→ ASSIGNMENT
Reproduce word for word the lines between those holding "(* ===== verification/ReceiptsTheorems.v" and "handler commits exactly", inclusive, and nothing else from the data below.

→ RECORDS FOR THE EXERCISE
=== Begin Enclosure ===

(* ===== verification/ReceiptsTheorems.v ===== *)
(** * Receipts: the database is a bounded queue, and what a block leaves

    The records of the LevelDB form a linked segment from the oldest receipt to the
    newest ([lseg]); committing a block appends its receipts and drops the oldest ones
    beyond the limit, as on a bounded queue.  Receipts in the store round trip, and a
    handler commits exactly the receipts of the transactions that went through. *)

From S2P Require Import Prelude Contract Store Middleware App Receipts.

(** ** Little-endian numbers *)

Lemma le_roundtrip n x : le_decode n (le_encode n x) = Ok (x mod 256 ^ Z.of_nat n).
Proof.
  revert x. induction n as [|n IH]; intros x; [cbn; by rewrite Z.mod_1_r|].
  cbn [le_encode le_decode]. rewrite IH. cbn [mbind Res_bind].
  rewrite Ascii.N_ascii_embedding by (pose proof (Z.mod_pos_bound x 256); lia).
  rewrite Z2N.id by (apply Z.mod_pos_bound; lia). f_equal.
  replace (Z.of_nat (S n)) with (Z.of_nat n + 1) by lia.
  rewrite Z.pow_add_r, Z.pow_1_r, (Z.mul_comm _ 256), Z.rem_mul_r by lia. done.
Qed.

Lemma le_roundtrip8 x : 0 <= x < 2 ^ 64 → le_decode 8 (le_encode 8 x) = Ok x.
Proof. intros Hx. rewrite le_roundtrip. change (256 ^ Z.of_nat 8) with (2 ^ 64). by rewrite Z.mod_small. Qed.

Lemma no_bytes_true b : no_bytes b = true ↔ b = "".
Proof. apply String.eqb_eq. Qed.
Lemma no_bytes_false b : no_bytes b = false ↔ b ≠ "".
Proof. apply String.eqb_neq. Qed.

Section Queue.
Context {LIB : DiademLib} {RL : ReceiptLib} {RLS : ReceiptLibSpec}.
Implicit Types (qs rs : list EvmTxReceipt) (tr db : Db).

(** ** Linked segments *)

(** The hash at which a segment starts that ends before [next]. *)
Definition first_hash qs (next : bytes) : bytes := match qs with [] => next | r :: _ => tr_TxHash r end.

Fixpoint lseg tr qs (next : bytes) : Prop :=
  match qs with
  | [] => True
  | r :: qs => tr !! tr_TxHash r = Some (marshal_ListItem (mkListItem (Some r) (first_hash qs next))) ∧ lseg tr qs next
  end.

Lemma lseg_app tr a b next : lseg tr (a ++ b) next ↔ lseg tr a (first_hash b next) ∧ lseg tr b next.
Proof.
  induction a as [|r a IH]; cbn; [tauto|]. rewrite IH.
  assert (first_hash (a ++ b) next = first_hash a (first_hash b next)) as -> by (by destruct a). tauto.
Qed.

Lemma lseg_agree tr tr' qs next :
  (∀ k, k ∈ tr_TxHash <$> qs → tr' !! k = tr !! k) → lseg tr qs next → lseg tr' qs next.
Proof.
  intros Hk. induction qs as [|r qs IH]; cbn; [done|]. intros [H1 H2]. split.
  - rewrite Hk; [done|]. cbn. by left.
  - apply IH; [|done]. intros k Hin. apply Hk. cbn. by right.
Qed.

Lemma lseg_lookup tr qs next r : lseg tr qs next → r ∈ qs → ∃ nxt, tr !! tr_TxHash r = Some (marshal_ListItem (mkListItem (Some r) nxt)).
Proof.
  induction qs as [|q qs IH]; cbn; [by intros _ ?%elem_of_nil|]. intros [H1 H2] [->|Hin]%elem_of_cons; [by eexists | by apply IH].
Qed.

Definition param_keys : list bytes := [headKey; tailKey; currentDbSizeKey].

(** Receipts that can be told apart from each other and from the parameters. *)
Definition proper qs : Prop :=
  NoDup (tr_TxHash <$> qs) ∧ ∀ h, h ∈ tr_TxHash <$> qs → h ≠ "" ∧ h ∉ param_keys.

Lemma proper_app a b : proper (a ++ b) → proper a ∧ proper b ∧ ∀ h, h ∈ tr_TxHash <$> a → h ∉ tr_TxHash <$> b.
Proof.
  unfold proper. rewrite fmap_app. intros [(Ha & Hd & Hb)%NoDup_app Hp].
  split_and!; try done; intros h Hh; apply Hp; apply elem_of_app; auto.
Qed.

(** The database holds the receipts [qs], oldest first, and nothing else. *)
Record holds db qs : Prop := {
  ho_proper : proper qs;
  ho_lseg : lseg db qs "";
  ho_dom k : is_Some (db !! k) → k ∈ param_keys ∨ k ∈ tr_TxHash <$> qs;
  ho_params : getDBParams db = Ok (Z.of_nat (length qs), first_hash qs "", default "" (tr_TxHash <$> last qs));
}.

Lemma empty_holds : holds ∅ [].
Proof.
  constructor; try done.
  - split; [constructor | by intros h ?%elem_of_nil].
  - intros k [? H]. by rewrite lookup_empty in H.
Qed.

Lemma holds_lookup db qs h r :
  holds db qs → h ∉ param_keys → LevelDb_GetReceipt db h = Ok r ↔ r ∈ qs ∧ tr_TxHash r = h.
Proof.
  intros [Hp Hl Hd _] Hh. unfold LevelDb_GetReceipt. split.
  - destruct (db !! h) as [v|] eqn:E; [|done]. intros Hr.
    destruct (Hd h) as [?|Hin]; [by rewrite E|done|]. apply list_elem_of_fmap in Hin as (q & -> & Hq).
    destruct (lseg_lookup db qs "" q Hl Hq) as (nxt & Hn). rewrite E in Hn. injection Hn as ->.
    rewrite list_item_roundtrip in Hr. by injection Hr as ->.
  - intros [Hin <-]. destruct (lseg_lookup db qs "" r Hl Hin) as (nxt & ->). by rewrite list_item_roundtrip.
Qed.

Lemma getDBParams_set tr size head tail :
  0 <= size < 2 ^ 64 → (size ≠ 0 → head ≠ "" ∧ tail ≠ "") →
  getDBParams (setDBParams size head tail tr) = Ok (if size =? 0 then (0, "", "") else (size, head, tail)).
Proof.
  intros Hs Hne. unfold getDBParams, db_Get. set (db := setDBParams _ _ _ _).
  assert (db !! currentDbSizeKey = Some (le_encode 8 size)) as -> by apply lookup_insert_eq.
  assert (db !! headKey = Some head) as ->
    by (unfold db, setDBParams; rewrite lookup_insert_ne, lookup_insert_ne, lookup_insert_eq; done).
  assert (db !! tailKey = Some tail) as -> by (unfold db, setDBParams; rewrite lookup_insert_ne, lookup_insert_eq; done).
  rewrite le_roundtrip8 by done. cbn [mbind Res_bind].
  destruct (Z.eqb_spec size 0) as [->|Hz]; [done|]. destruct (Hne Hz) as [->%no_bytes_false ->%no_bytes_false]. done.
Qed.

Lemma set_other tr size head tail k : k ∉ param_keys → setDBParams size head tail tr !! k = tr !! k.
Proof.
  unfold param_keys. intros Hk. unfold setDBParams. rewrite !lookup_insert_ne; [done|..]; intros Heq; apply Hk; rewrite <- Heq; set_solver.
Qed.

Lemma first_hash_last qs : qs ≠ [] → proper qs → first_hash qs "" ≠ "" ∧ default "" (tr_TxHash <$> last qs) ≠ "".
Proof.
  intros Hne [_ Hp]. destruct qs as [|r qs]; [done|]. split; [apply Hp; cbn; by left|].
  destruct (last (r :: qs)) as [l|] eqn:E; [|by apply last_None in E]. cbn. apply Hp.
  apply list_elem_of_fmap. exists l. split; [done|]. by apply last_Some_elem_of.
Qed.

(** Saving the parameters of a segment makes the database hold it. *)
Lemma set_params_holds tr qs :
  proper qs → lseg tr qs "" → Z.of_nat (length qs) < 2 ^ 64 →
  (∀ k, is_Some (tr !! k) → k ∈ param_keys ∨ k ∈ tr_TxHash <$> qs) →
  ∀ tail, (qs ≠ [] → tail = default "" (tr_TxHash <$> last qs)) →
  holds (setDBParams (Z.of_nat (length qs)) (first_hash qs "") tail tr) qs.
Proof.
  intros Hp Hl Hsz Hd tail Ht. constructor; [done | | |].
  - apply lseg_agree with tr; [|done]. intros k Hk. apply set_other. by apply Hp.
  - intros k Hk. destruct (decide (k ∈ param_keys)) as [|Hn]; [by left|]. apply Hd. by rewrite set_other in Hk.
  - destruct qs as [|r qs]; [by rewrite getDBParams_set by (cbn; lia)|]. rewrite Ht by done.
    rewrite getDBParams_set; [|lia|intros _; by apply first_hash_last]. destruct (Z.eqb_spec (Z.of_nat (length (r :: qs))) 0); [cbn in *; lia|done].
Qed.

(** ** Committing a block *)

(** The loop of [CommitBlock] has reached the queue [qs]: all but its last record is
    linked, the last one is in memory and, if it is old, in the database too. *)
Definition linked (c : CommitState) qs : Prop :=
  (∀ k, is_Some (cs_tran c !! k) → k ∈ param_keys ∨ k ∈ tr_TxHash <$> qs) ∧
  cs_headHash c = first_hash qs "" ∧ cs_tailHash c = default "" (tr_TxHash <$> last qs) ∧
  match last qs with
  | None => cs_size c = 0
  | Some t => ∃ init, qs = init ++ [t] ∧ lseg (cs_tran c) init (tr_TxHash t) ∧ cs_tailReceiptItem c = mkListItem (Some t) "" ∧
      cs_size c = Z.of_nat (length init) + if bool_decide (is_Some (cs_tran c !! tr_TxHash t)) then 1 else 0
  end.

=== End Enclosure ===
=== Begin Enclosure ===

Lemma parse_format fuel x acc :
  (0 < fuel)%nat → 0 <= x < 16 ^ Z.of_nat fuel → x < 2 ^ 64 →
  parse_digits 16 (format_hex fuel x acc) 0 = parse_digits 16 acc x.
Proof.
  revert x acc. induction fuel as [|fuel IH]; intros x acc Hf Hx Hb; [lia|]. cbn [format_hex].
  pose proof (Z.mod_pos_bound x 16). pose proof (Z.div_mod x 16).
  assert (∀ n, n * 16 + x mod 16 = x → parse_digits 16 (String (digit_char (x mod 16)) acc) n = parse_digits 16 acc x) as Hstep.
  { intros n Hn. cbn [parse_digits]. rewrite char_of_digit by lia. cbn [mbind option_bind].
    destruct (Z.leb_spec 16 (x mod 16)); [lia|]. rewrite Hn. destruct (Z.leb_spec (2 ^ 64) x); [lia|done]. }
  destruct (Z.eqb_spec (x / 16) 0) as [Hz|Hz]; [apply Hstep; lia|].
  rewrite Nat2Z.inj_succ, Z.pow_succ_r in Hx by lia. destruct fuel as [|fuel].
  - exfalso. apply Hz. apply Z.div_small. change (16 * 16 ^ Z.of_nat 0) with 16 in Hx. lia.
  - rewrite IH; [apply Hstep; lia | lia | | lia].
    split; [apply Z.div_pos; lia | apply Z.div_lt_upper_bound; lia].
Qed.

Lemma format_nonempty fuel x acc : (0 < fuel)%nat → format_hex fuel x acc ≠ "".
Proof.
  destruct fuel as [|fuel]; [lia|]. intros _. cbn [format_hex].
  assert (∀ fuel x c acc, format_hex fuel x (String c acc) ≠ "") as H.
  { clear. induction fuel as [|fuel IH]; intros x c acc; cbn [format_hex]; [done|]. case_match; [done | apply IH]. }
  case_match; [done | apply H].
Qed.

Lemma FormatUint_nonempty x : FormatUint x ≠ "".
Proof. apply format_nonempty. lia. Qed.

=== End Enclosure ===
=== Begin Enclosure ===

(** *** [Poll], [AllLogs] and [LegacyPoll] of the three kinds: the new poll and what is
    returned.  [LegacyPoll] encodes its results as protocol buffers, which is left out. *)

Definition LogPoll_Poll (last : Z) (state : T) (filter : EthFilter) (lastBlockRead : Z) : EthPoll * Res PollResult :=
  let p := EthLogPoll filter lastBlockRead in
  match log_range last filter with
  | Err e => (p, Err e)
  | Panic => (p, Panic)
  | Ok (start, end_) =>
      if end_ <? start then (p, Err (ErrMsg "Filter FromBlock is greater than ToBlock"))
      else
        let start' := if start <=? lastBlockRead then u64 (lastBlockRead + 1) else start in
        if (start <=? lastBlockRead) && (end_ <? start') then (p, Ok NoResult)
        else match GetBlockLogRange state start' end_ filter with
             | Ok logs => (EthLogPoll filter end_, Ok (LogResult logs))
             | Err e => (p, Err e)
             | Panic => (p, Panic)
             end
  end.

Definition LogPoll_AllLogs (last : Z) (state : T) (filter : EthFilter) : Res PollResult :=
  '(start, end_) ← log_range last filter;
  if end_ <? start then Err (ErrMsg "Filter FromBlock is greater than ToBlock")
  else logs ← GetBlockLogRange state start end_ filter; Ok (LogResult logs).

=== End Enclosure ===

→ WRITTEN SOLUTION
(* ===== verification/ReceiptsTheorems.v ===== *)
(** * Receipts: the database is a bounded queue, and what a block leaves

    The records of the LevelDB form a linked segment from the oldest receipt to the
    newest ([lseg]); committing a block appends its receipts and drops the oldest ones
    beyond the limit, as on a bounded queue.  Receipts in the store round trip, and a
    handler commits exactly the receipts of the transactions that went through. *)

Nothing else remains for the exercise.